AVAILABLE DATA ▸
----------------------------------------

(** * A shallow embedding of the 3-body physics core

    The development follows the two source classes: [MathUtils] (vector
    arithmetic, energy bookkeeping, the RK4 stepper) and [PhysicsEngine]
    (body registry, spatial hash, force model, integrators, collision
    resolver, energy tracker), and the preset loader [Presets] that drives
    the engine.  The two sums of [MathUtils] whose value depends on the
    rounding of each addition, [totalEnergy] and [totalAngularMomentum],
    are embedded a second time on binary64 numbers (module [Double]).

    Numbers.  A JavaScript number is idealised as a real number or NaN; the
    value [undefined] is kept apart because the code produces it when it
    reads a property an object does not have.  Rounding, overflow, signed
    zeros and the two infinities are not represented: a quotient whose
    divisor is zero is NaN in the model (JavaScript gives an infinity or
    NaN); the divisors of the force law are logged so that statements about
    division by zero are made on the log, not on that convention.
    Statements that rounding decides (whether a sum depends on the order of
    its terms) are made on the binary64 embedding. *)

From Stdlib Require Import Reals Lra Lia ZArith List String Permutation.
From Stdlib Require Floats.
From stdpp Require Import base list.
Import ListNotations.

(** ** JavaScript values *)

Inductive val : Type :=
| Num (r : R)
| NaN
| Undefined.

Declare Scope js_scope.
Delimit Scope js_scope with js.
Bind Scope js_scope with val.

Definition lift2 (op : R -> R -> R) (a b : val) : val :=
  match a, b with
  | Num x, Num y => Num (op x y)
  | _, _ => NaN
  end.

Definition jadd : val -> val -> val := lift2 Rplus.
Definition jsub : val -> val -> val := lift2 Rminus.
Definition jmul : val -> val -> val := lift2 Rmult.

Definition jdiv (a b : val) : val :=
  match a, b with
  | Num x, Num y => if Req_dec_T y 0 then NaN else Num (x / y)
  | _, _ => NaN
  end.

----------------------------------------

Go to the line in the material above that contains "Declare Scope js_scope." and copy exactly from there through the line that contains "Definition jsub : val", stopping after it.

Declare Scope js_scope.
Delimit Scope js_scope with js.
Bind Scope js_scope with val.

Definition lift2 (op : R -> R -> R) (a b : val) : val :=
  match a, b with
  | Num x, Num y => Num (op x y)
  | _, _ => NaN
  end.

Definition jadd : val -> val -> val := lift2 Rplus.
Definition jsub : val -> val -> val := lift2 Rminus.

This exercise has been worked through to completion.